E.I. – and the potential to save energy

At the art fair Independent Brussels, In4Art bought the work E.I. LPT 48 from Antony Cairns for the Open Collection. Making us curious- where does E.I. stand for? It appears to be Electronic Ink – a technology that might lower our electronic and energy footprint.

British artist Antony Cairns is a photographer looking for new ways to produce and display his work. Since 2016 he has experimented with a technology called electronic ink (E Ink). This technology is predominantly applied to e-readers since the early 2000’s. He deconstructs old e-reader screens and re-uses them to display his archive of photographs, casting the unplugged screens in special polymethyl methacrylate armatures to house each of the photographs. After uploading the image, the deconstructed e-reader is disconnected, leaving a lasting image. This is possible because E Ink technology only uses energy when the image on the screen is changed. Not changing the image equals not using any energy.

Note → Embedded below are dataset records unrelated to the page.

(** * Kubernetes Query System: the resource query dispatcher and the agent loop

    A shallow embedding of [tools/kubconnect.py], [llm_agent.py] and
    [llm_agent_langchain.py], and the properties of the dispatcher and of the
    conversation loop that the specification states about them.

    Python code that talks to the outside (the cluster, the CSV file, the
    language model, the tool server) is modelled in a small state-and-exception
    monad: the state holds the local variables a handler can observe and a
    trace of every external effect, and it survives a raised exception, as
    Python's side effects do. The outside itself is a record of functions, one
    field per external call of the source. *)

From Stdlib Require Import String Ascii List ZArith Lia Bool.
From stdpp Require Import base option list strings gmap pretty.
Import ListNotations.
Set Warnings "-register-all".
Local Open Scope string_scope.
Local Open Scope list_scope.

(** ** Python values and exceptions *)

(** The JSON-shaped values that cross the boundaries of the program: what
    [json.loads] returns, what [to_dict()] returns, the arguments of a tool
    call. Numbers are integers; no claim depends on a float. *)
Inductive json : Type :=
| JNull
| JBool (b : bool)
| JNum (n : Z)
| JStr (s : string)
| JList (items : list json)
| JDict (fields : list (string * json)).

(** The exception classes the source names in an [except] clause or can raise
    itself, and [PyException] for every other subclass of [Exception]. *)
Inductive exn : Type :=
| ApiException (body : option string)
| AttributeError (msg : string)
| RequestException (msg : string)
| KeyError (key : string)
| TypeError (msg : string)
| JSONDecodeError (msg : string)
| PyException (msg : string).

(** [str(e)] for the exceptions whose text the source formats. The source
    never formats an [ApiException] with [str]: the dispatcher handles it in
    a clause of its own and the agent only formats a [RequestException]. *)
Definition exn_str (e : exn) : string :=
  match e with
  | ApiException body => "ApiException"
  | AttributeError msg => msg
  | RequestException msg => msg
  | KeyError key => "'" +:+ key +:+ "'"
  | TypeError msg => msg
  | JSONDecodeError msg => msg
  | PyException msg => msg
  end.

(** Truth value of an optional string: [None] and [""] are false. *)
Definition truthy (name : option string) : bool :=
  match name with
  | Some (String _ _) => true
  | _ => false
  end.

(** [str.lower()] on the ASCII letters; the other bytes are kept. *)
Definition lower_ascii (c : ascii) : ascii :=
  let n := nat_of_ascii c in
  if (65 <=? n)%nat && (n <=? 90)%nat then ascii_of_nat (n + 32) else c.

Fixpoint lower (s : string) : string :=
  match s with
  | EmptyString => EmptyString
  | String c rest => String (lower_ascii c) (lower rest)
  end.

(** ** The state-and-exception monad *)

Module Py.
Section WithState.
Context {St : Type}.

Definition M (A : Type) : Type := St -> St * (exn + A).

Definition ret {A} (a : A) : M A := fun s => (s, inr a).

Definition bind {A B} (c : M A) (k : A -> M B) : M B :=
  fun s => match c s with
           | (s', inr a) => k a s'
           | (s', inl e) => (s', inl e)
           end.

Definition raise {A} (e : exn) : M A := fun s => (s, inl e).

(** The result of an external call, which either raised or returned. *)
Definition lift {A} (r : exn + A) : M A := fun s => (s, r).

Definition get : M St := fun s => (s, inr s).

Definition modify (f : St -> St) : M unit := fun s => (f s, inr tt).
(** X8.  One run of [loop] in which no resync takes place advances each
    counter by at most one tick, modulo the day, reads [millis()] three times
    and drains the serial line once; [lastSync] stays. *)
Theorem loop_single_step (w : World) :
  syncDue (at_sync w) = false -> in_range w ->
  metricTime (exec loop w) =
    (if metricDue (at_metric w) then (metricTime w + 1) mod 100000 else metricTime w) /\
  realTime (exec loop w) =
    (if realDue (at_real w) then (realTime w + 1) mod 86400 else realTime w) /\
  ms_reads (exec loop w) = (3 + ms_reads w)%nat /\
  rx_drains (exec loop w) = S (rx_drains w) /\
  lastSync (exec loop w) = lastSync w.
Proof.
  intros Hs [Hr Hm].
  destruct (at_real_idle w Hs) as (Er & _ & Ereads & _ & Elast & Erx).
  assert (Hm' : 0 <= metricTime (at_metric w) < 100000)
    by (rewrite (at_metric_idle w Hs); exact Hm).
  destruct (loop_metric_effect (at_metric w) Hm') as [Emt _].
  assert (Hr' : 0 <= realTime (at_real w) < 86400) by (rewrite Er; exact Hr).
  destruct (loop_real_effect (at_real w) Hr') as [Ert Erd].
  rewrite loop_run.
  rewrite (loop_real_keeps metricTime), (loop_real_keeps rx_drains),
    (loop_real_keeps lastSync) by (intros ? ?; reflexivity).
  split; [ | split; [ | split; [ | split]]].
  - unfold at_real at 1. rewrite Emt, (at_metric_idle w Hs). reflexivity.
  - rewrite Ert, Er. reflexivity.
  - rewrite Erd, Ereads. reflexivity.
  - exact Erx.
  - exact Elast.
Qed.

Lemma u32_shift a b c : u32 (u32 (a + b) + (c - b)) = u32 (a + c).
Proof. rewrite u32_add_l. f_equal. ring. Qed.

(** X9.  A loop that is late catches up, one tick a run: when in each of [k]
    runs without resync the sample of the metric test is at least as many
    intervals past the first deadline as ticks were serviced before (and
    within the range of [int] past the current deadline), every run services
    a metric tick; [metricTime] advances by [k] modulo the day and the
    deadline by [k * 864] modulo [2 ^ 32]. *)
Theorem late_metric_ticks_catch_up (k : nat) : forall (e : nat -> Z) (w : World),
  resyncs k w = 0%nat ->
  0 <= metricTime w < 100000 -> 0 <= nextMetricTick w < 2 ^ 32 ->
  (forall i, (i < k)%nat ->
     u32 (ms_feed w (ms_reads w + 3 * i + 1)) = u32 (nextMetricTick w + e i) /\
     864 * Z.of_nat i <= e i < 864 * Z.of_nat i + 2 ^ (int_bits - 1)) ->
  metricTicks k w = k /\
  metricTime (times k loop w) = (metricTime w + Z.of_nat k) mod 100000 /\
  nextMetricTick (times k loop w) = u32 (nextMetricTick w + 864 * Z.of_nat k).
Proof.
  induction k as [|k IH]; intros e w Hs Hm Hn He.
  - cbn [metricTicks times]. rewrite !Z.add_0_r, Z.mod_small, u32_small by lia.
    repeat split.
  - cbn [resyncs] in Hs. cbn [metricTicks times].
    destruct (syncDue (at_sync w)) eqn:Hsync; [discriminate Hs | ].
    destruct (He 0%nat ltac:(lia)) as [Hnow Hbound].
    assert (Hdue : metricDue (at_metric w) = true).
    { unfold metricDue. rewrite (at_metric_idle w Hsync).
      change (next_millis (exec millis (exec drain w)))
        with (u32 (ms_feed w (S (ms_reads w)))).
      change (nextMetricTick (exec millis (exec drain w))) with (nextMetricTick w).
      replace (S (ms_reads w)) with (ms_reads w + 3 * 0 + 1)%nat by lia.
      rewrite Hnow.
      rewrite <- (u32_small (nextMetricTick w)) at 2 by exact Hn.
      rewrite <- (Z.add_0_r (nextMetricTick w)) at 2.
      rewrite tickDelta_from by lia. apply Z.leb_le. lia. }
    assert (Hin : 0 <= metricTime (at_metric w) < 100000)
      by (rewrite (at_metric_idle w Hsync); exact Hm).
    destruct (loop_deadlines w Hsync) as [Edl _]. rewrite Hdue in Edl.
    assert (Emt : metricTime (exec loop w) = (metricTime w + 1) mod 100000).
    { rewrite loop_run.
      rewrite (loop_real_keeps metricTime) by (intros ? ?; reflexivity).
      unfold at_real. destruct (loop_metric_effect (at_metric w) Hin) as [E _].
      rewrite E, Hdue, (at_metric_idle w Hsync). reflexivity. }
    assert (Ereads : ms_reads (exec loop w) = (3 + ms_reads w)%nat).
    { rewrite loop_run.
      destruct (at_real_idle w Hsync) as (_ & _ & Erd & _).
      rewrite loop_real_run.
      destruct (realDue (at_real w));
        rewrite ?(updateRealTime_keeps ms_reads) by (intros ? ?; reflexivity);
        change (ms_reads (exec millis (at_real w))) with (S (ms_reads (at_real w)));
        cbn [ms_reads set_nextRealTick]; rewrite ?Erd; try reflexivity.
      change (S (ms_reads (at_real w)) = (3 + ms_reads w)%nat).
      rewrite Erd. reflexivity. }
    assert (Efeed : ms_feed (exec loop w) = ms_feed w).
    { rewrite loop_run.
      rewrite (loop_real_keeps ms_feed) by (intros ? ?; reflexivity).
      apply (at_real_idle w Hsync). }
    destruct (IH (fun i => e (S i) - 864) (exec loop w)) as (Ek & Et & Ed).
    + exact Hs.
    + rewrite Emt. apply Z.mod_pos_bound. lia.
    + rewrite Edl. apply u32_range.
    + intros i Hi. destruct (He (S i) ltac:(lia)) as [Hnow' Hb'].
      rewrite Efeed, Ereads, Edl. split.
      * replace (3 + ms_reads w + 3 * i + 1)%nat with (ms_reads w + 3 * S i + 1)%nat by lia.
        rewrite Hnow'. symmetry. apply u32_shift.
      * rewrite Nat2Z.inj_succ in Hb'. lia.
    + rewrite Hdue, Ek, Et, Ed, Emt, Edl. split; [reflexivity | split].
      * rewrite Zplus_mod_idemp_l. f_equal. lia.
      * rewrite u32_add_l. f_equal. lia.
Qed.
(** C4: the host link of the registration made by
    [?ep=a&et=x] from [coap://node1/] has the href, the attribute pairs and
    the base the specification describes, but its [rt] is ["coire.rd-ep"];
    no attribute [rt="core.rd-ep"] is present. *)
Theorem host_link_rt_is_misspelled :
  exists s l,
    nth_error (objects Sample.rd1) 0 = Some s
    /\ get_host_link s = Ok l
    /\ l = Link.mk "/reg/1/"
             [("ep", Some "a"); ("et", Some "x");
              ("base", Some "coap://node1/"); ("rt", Some "coire.rd-ep")]
    /\ ~ In ("rt", Some "core.rd-ep") (Link.attr_pairs l).
Proof.
  eexists. eexists. split; [vm_compute; reflexivity|].
  split; [vm_compute; reflexivity|]. split; [reflexivity|].
  simpl. intros H. repeat (destruct H as [H|H]; [discriminate H|]). exact H.
Qed.

(** ** Change notification *)

Lemma for_each_callback_all_return cbs w :
  forallb (fun c => negb (cb_raises c)) cbs = true ->
  for_each_callback cbs w = (log (callback_events cbs) w, Ok tt).
Proof.
  revert w. induction cbs as [|cb cbs IH]; intros w H; simpl.
  - rewrite log_nil. reflexivity.
  - simpl in H. apply andb_true_iff in H. destruct H as [Hcb H].
    unfold bind, call_callback, bind, emit.
    destruct (cb_raises cb); [discriminate|]. simpl.
    rewrite (IH _ H), log_log. reflexivity.
Qed.

Lemma for_each_callback_first_failure pre cb post w :
  forallb (fun c => negb (cb_raises c)) pre = true ->
  cb_raises cb = true ->
  for_each_callback (pre ++ cb :: post) w
  = (log (callback_events (pre ++ [cb])) w, Raise (CallbackException (cb_id cb))).
Proof.
  revert w. induction pre as [|c pre IH]; intros w H Hcb; simpl.
  - unfold bind, call_callback, bind, emit. rewrite Hcb. reflexivity.
  - simpl in H. apply andb_true_iff in H. destruct H as [Hc H].
    unfold bind at 1. unfold call_callback, bind, emit.
    destruct (cb_raises c); [discriminate|]. simpl.
    rewrite (IH _ H Hcb), log_log. reflexivity.
Qed.

(** When no subscriber raises, [_updated_state] calls all of them, in the
    order they were registered. *)
Lemma _updated_state_all_return w :
  forallb (fun c => negb (cb_raises c)) (_updated_state_cb w) = true ->
  _updated_state w
  = (log (Ev_updated_state :: callback_events (_updated_state_cb w)) w, Ok tt).
Proof.
  intros H. unfold _updated_state, bind, emit, get_rd. simpl.
  rewrite (for_each_callback_all_return _ _ H), log_log. reflexivity.
Qed.

(** C5, as the code has it: the subscribers are called in registration
    order up to and including the first one that raises; its exception
    ends the loop and is the outcome of the notification, and no
    subscriber after it is called. *)
Theorem _updated_state_stops_at_first_failure w pre cb post :
  _updated_state_cb w = pre ++ cb :: post ->
  forallb (fun c => negb (cb_raises c)) pre = true ->
  cb_raises cb = true ->
  _updated_state w
  = (log (Ev_updated_state :: callback_events (pre ++ [cb])) w,
     Raise (CallbackException (cb_id cb))).
Proof.
  intros Hcbs Hpre Hcb. unfold _updated_state, bind, emit, get_rd. simpl.
  rewrite Hcbs, (for_each_callback_first_failure _ _ _ _ Hpre Hcb), log_log.
  reflexivity.
Qed.

Lemma _updated_state_stops_at_first_failure_witness :
  _updated_state Sample.rd_subs
  = (log [Ev_updated_state; EvCallback 0] Sample.rd_subs,
     Raise (CallbackException 0)).
Proof.
  apply (_updated_state_stops_at_first_failure Sample.rd_subs
           [] (mkCallback 0 true) [mkCallback 1 false]); reflexivity.
Defined.

(** C5 as stated fails: with a first subscriber that raises, the second
    subscriber, although registered, is never called. *)
Lemma failing_subscriber_blocks_the_rest :
  In (mkCallback 1 false) (_updated_state_cb Sample.rd_subs)
  /\ snd (_updated_state Sample.rd_subs) = Raise (CallbackException 0)
  /\ ~ In (EvCallback 1) (trace (fst (_updated_state Sample.rd_subs))).
Proof.
  split; [right; left; reflexivity|]. split; [vm_compute; reflexivity|].
  vm_compute. intros H. repeat (destruct H as [H|H]; [discriminate H|]). exact H.
Qed.

(** ** Which operations can raise [BadRequest] *)

(** Case analysis on a scrutinee of the goal that contains no other
    [match]. *)
Ltac case_innermost :=
  match goal with
  | |- context [match ?x with _ => _ end] =>
      lazymatch x with
      | context [match _ with _ => _ end] => fail
      | _ => destruct x eqn:?
      end
  end.

Lemma never_ret {A} (a : A) : never_BadRequest (ret a).
Proof. intros w. reflexivity. Qed.

Lemma never_bind {A B} (c : M A) (k : A -> M B) :
  never_BadRequest c -> (forall a, never_BadRequest (k a)) ->
  never_BadRequest (bind c k).
Proof.
  intros Hc Hk w. unfold bind. specialize (Hc w).
  destruct (c w) as [w1 [a|e]]; simpl in *; [apply Hk|exact Hc].
Qed.

Lemma never_lift {A} (c : exc A) :
  is_BadRequest c = false -> never_BadRequest (lift c).
Proof. intros H w. exact H. Qed.

Lemma never_emit e : never_BadRequest (emit e).
Proof. intros w. reflexivity. Qed.

Lemma never_get_obj self : never_BadRequest (get_obj self).
Proof. intros w. unfold get_obj. destruct (nth_error _ _); reflexivity. Qed.

Lemma never_put_obj self s : never_BadRequest (put_obj self s).
Proof. intros w. reflexivity. Qed.

Lemma never_set_timeout self : never_BadRequest (_set_timeout self).
Proof.
  apply never_bind; [apply never_get_obj|]. intros s.
  apply never_bind; [apply never_emit|]. intros _. apply never_put_obj.
Qed.

Lemma never_timeout_cancel self : never_BadRequest (timeout_cancel self).
Proof.
  apply never_bind; [apply never_get_obj|]. intros s.
  destruct (Reg.timeout s).
  - apply never_bind; [apply never_emit|]. intros _. apply never_put_obj.
  - intros w. reflexivity.
Qed.

Lemma never_refresh_timeout self : never_BadRequest (refresh_timeout self).
Proof.
  apply never_bind; [apply never_timeout_cancel|]. intros _. apply never_set_timeout.
Qed.

Lemma never_for_each_callback cbs : never_BadRequest (for_each_callback cbs).
Proof.
  induction cbs as [|cb cbs IH]; simpl; [apply never_ret|].
  apply never_bind; [|intros _; exact IH].
  apply never_bind; [apply never_emit|]. intros _.
  destruct (cb_raises cb); intros w; reflexivity.
Qed.

Lemma never_updated_state : never_BadRequest _updated_state.
Proof.
  apply never_bind; [apply never_emit|]. intros _.
  apply never_bind; [intros w; reflexivity|]. intros w.
  apply never_for_each_callback.
Qed.

(** The assignments of [update_params] raise nothing but
    [AttributeError] and [UnboundLocalError]. *)
Lemma update_params_apply_not_BadRequest s c init :
  is_BadRequest (snd (update_params_apply s c init)) = false.
Proof.
  unfold update_params_apply, base_differs.
  repeat (case_innermost; simpl; try reflexivity).
Qed.

(** ** [update_params]: validation precedes mutation *)

(** C6: whenever [update_params] ends in [BadRequest], the directory, and
    with it the registration ([lt], [base], [base_is_explicit],
    [registration_parameters], [links], [timeout]), is exactly what it was
    before the call. *)
Theorem update_params_BadRequest_leaves_state self nr rp init w w' msg :
  update_params self nr rp init w = (w', Raise (BadRequest msg)) -> w' = w.
Proof.
  unfold update_params. unfold bind at 1. unfold get_obj.
  destruct (nth_error (objects w) self) as [s|]; [|intros [= <- _]; reflexivity].
  unfold bind at 1. unfold lift at 1.
  destruct (update_params_check s nr rp init) as [c|e]; [|intros [= <- _]; reflexivity].
  intros H. exfalso.
  assert (N : never_BadRequest
                (let '(s', r) := update_params_apply s c init in
                 put_obj self s' ;;
                 actual_change <- lift r ;;
                 (if init then _set_timeout self else refresh_timeout self) ;;
                 if (actual_change : bool) then _updated_state else ret tt)).
  { pose proof (update_params_apply_not_BadRequest s c init) as Hr.
    destruct (update_params_apply s c init) as [s' r]. simpl in Hr.
    apply never_bind; [apply never_put_obj|]. intros _.
    apply never_bind; [apply never_lift; exact Hr|]. intros ac.
    apply never_bind.
    - destruct init; [apply never_set_timeout|apply never_refresh_timeout].
    - intros _. destruct ac; [apply never_updated_state|apply never_ret]. }
  specialize (N w). rewrite H in N. discriminate N.
Qed.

Now isn’t that an interesting observation: not changing the image equals not using any energy. Would that be an attribute that can be of relevance in our electrical trapped world, where all our connectivity and communication depends on the availability and consumption of energy?

A lot of attention has gone to the benefits of electronic ink for applications in screens. Next to applications for reading and writing, we are seeing increasingly attention for this low energy use of displaying in fields like mobile, labelling, tracking, information displays and even architecture. There are many applications where e ink is a cheaper and more sustainable choice compared to latest screen technologies. Think about public transport information panels or traffic signs. London and Sydney are amongst the first cities in the world experimenting with this technology. Although still very early days we can expect a much bigger role for electronic ink in the coming years.

What if we look beyond existing structures and try to translate the added value of E-ink into new structures and applications?

What Antony Cairns is showing us, is a different approach: next to innovation on the application for moving images, we could also look at the potential of the technology to freeze images. Having an electrified technology that still works when disconnected from its energy source, gives us the possibility to conceive unique applications no other comparable technology is capable of. At the same time, when re-connected the  E ink still works and the image can be changed again. Hence, it makes us wonder:  which uses of screens or paper are problematic today because they consume a lot of energy in their use and/ or production while they could be frozen and disconnected for a day, a week or a month?